## [ACTIVITY]
Could you show each line of the records that contains the word "Require"?

[Stored items]
(** * Composer UI automator (work.py): model and verified properties

    The Python module drives a desktop application through image template
    matching and synthetic input.  The model below follows the source
    function by function.  Everything the program obtains from the outside
    (enumerated monitors, screen contents, template files, the OpenCV
    matcher, window lookups, spawned processes) is read from an environment
    record, indexed by the number of earlier requests of the same kind, so
    that successive captures may see different screens.  Everything the
    program does to the outside is appended to a trace of events.  Console
    [print] calls are diagnostics only and are left out of the trace; log
    records are kept.

    Time is counted in milliseconds.  The state keeps the time slept so
    far; the wall clock that [time.time] reads is that time plus the time
    taken by everything the program has done besides sleeping, which the
    environment gives event by event.  Numbers in the configuration are
    Python ints (seconds). *)

From Stdlib Require Import ZArith QArith Lia.
From stdpp Require Import base gmap strings list pretty.

Local Open Scope Z_scope.

(** ** Exceptions and results *)

Inductive exn :=
| ValueError (msg : string)
| KeyError (key : string)
| IndexError (msg : string)
| TypeError (msg : string)
| TimeoutError (msg : string)
| OtherError (name msg : string).
(** With the comparator [(a, b) => key(b) - key(a)] the result is in
    descending order of the key. *)
Context (key : A -> Z) (cmp_key : forall a b, cmp a b = (key b - key a)%Z).

Lemma insert_sorted_desc (x : A) (l : list A) :
  sortedDesc key l -> sortedDesc key (insert_sorted cmp x l).
Proof.
  unfold sortedDesc. induction 1 as [|y l Hs IH Hy]; simpl.
  - repeat constructor.
  - rewrite cmp_key. destruct (0 <? key y - key x)%Z eqn:E.
    + apply Z.ltb_lt in E. constructor; [assumption|].
      apply Forall_forall. intros z Hz.
      apply (Permutation_in _ (insert_sorted_perm x l)) in Hz.
      destruct Hz as [<-|Hz]; [unfold desc; lia|].
      rewrite Forall_forall in Hy. now apply Hy.
    + apply Z.ltb_ge in E. constructor; [now constructor|].
      constructor; [unfold desc; lia|].
      eapply Forall_impl; [|exact Hy]. unfold desc. intros; lia.
Qed.

Lemma sort_desc (l : list A) : sortedDesc key (sort cmp l).
Proof.
  induction l as [|x l IH]; simpl; [constructor|].
  now apply insert_sorted_desc.
Qed.

End SortFacts.

(** ** Objects *)

Section ObjFacts.
Context {V : Type}.
Implicit Types (o : Obj V) (k : jsstring) (v : V).

Lemma get_set o k v k' :
  lookup (store o k v) k' = if str_eqb k k' then Some v else lookup o k'.
Proof.
  induction o as [|[k0 v0] o IH]; simpl.
  - now destruct (str_eqb k k').
  - destruct (str_eqb k0 k) eqn:E; simpl.
    + apply str_eqb_eq in E as ->. now destruct (str_eqb k k').
    + destruct (str_eqb k0 k') eqn:E'; [|exact IH].
      apply str_eqb_eq in E' as ->.
      destruct (str_eqb k k') eqn:E2; [|reflexivity].
      apply str_eqb_eq in E2 as ->. now rewrite str_eqb_refl in E.
Qed.

Lemma get_In o k v : lookup o k = Some v -> In (k, v) o.
Proof.
  induction o as [|[k0 v0] o IH]; simpl; [discriminate|].
  destruct (str_eqb k0 k) eqn:E.
  - apply str_eqb_eq in E as ->. intros [= ->]. now left.
  - intros H. right. now apply IH.
Qed.

Lemma get_None o k : lookup o k = None <-> ~ In k (map fst o).
Proof.
  induction o as [|[k0 v0] o IH]; simpl; [tauto|].
  destruct (str_eqb k0 k) eqn:E.
  - apply str_eqb_eq in E. split; [discriminate|]. intros H. destruct H.
    now left.
  - apply str_eqb_neq in E. rewrite IH. tauto.
Qed.
Definition draw_symbols (K : Constants) (code : EncodedIChing)
  (m : BitMatrix.t) : BitMatrix.t :=
  fold_left (draw_row K code) (range (rows code)) m.

(** The pixel of a bar at [dx] columns from the left edge of its cell,
    for a bit of the cell value and a UNIT_DIM of [2 u]: clear in the
    notch of a 0 bit, set everywhere else. *)
Definition bar_pixel (bit : bool) (u dx : Z) : Z :=
  if bit || negb ((9 * u <=? dx) && (dx <? 13 * u)) then 1 else 0.


(** A sample grid of two rows and two columns. *)
Definition sample_grid : EncodedIChing :=
  {| rows := 2; cols := 2; data := [5; 0; 61; 33] |}.


(** The pixel [(a, b)] lies outside the cell of the glyph in row [row]
    and column [col]: left of it, above it, below its last bar, or right
    of both its bars and its notch. *)
Definition outside_cell (K : Constants) (row col a b : Z) : Prop :=
  a < startX K col \/
  b < startY K row \/
  startY K row + (2 * BITS_PER_SYMBOL K - 1) * UNIT_DIM K <= b \/
  (startX K col + SYMBOL_DIM K <= a /\
   2 * startX K col + 13 * UNIT_DIM K <= 2 * a).

(** The pixel [(a, b)] lies outside the square of half side
    FINDER_RADIUS about [(cx, cy)]. *)
Definition outside_pattern (K : Constants) (cx cy a b : Z) : Prop :=
  a < cx - FINDER_RADIUS K \/ cx + FINDER_RADIUS K < a \/
  b < cy - FINDER_RADIUS K \/ cy + FINDER_RADIUS K < b.






End Writer.

(** * The bitwise test of a glyph *)

Module JSFacts.
Import JS.

Lemma wrap32_range (n : Z) : - 2 ^ 31 <= wrap32 n < 2 ^ 31.
Proof.
  unfold wrap32.
  pose proof (Z.mod_pos_bound n (2 ^ 32) ltac:(lia)) as H.
  destruct (Z.ltb_spec (n mod 2 ^ 32) (2 ^ 31)); lia.
Qed.

Lemma wrap32_low_bits (n k : Z) :
  0 <= k < 32 -> Z.testbit (wrap32 n) k = Z.testbit n k.
Proof.
  intros Hk.
  rewrite <- (Z.mod_pow2_bits_low (wrap32 n) 32 k) by lia.
  rewrite <- (Z.mod_pow2_bits_low n 32 k) by lia.
  f_equal. unfold wrap32.
  destruct (Z.ltb_spec (n mod 2 ^ 32) (2 ^ 31)).
  - apply Z.mod_mod. lia.
  - replace (n mod 2 ^ 32 - 2 ^ 32)
      with (n mod 2 ^ 32 + (-1) * 2 ^ 32) by ring.
    rewrite Z.mod_add by lia. apply Z.mod_mod. lia.
Qed.

(** Above bit 31 a 32-bit integer repeats its sign. *)
Lemma int32_high_bits (z k : Z) :
  - 2 ^ 31 <= z < 2 ^ 31 -> 31 <= k -> Z.testbit z k = (z <? 0).
Proof.
  intros Hz Hk.
  rewrite Z.testbit_odd, Z.shiftr_div_pow2 by lia.
  assert (Hpow : 2 ^ 31 <= 2 ^ k) by (apply Z.pow_le_mono_r; lia).
  destruct (Z.ltb_spec z 0).
  - replace (z / 2 ^ k) with (-1); [reflexivity|].
    apply (Z.div_unique z (2 ^ k) (-1) (z + 2 ^ k)); lia.
  - rewrite Z.div_small by lia. reflexivity.
Qed.

Lemma shl_one (b : Z) : 0 <= b < 32 -> shl 1 b = wrap32 (2 ^ b).
Proof.
  intros Hb. unfold shl. rewrite Z.mod_small by lia.
  change (wrap32 1) with 1. rewrite Z.mul_1_l. reflexivity.
Qed.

## [EXERCISE RESULT]
From Stdlib Require Import ZArith QArith Lia.
From stdpp Require Import base gmap strings list pretty.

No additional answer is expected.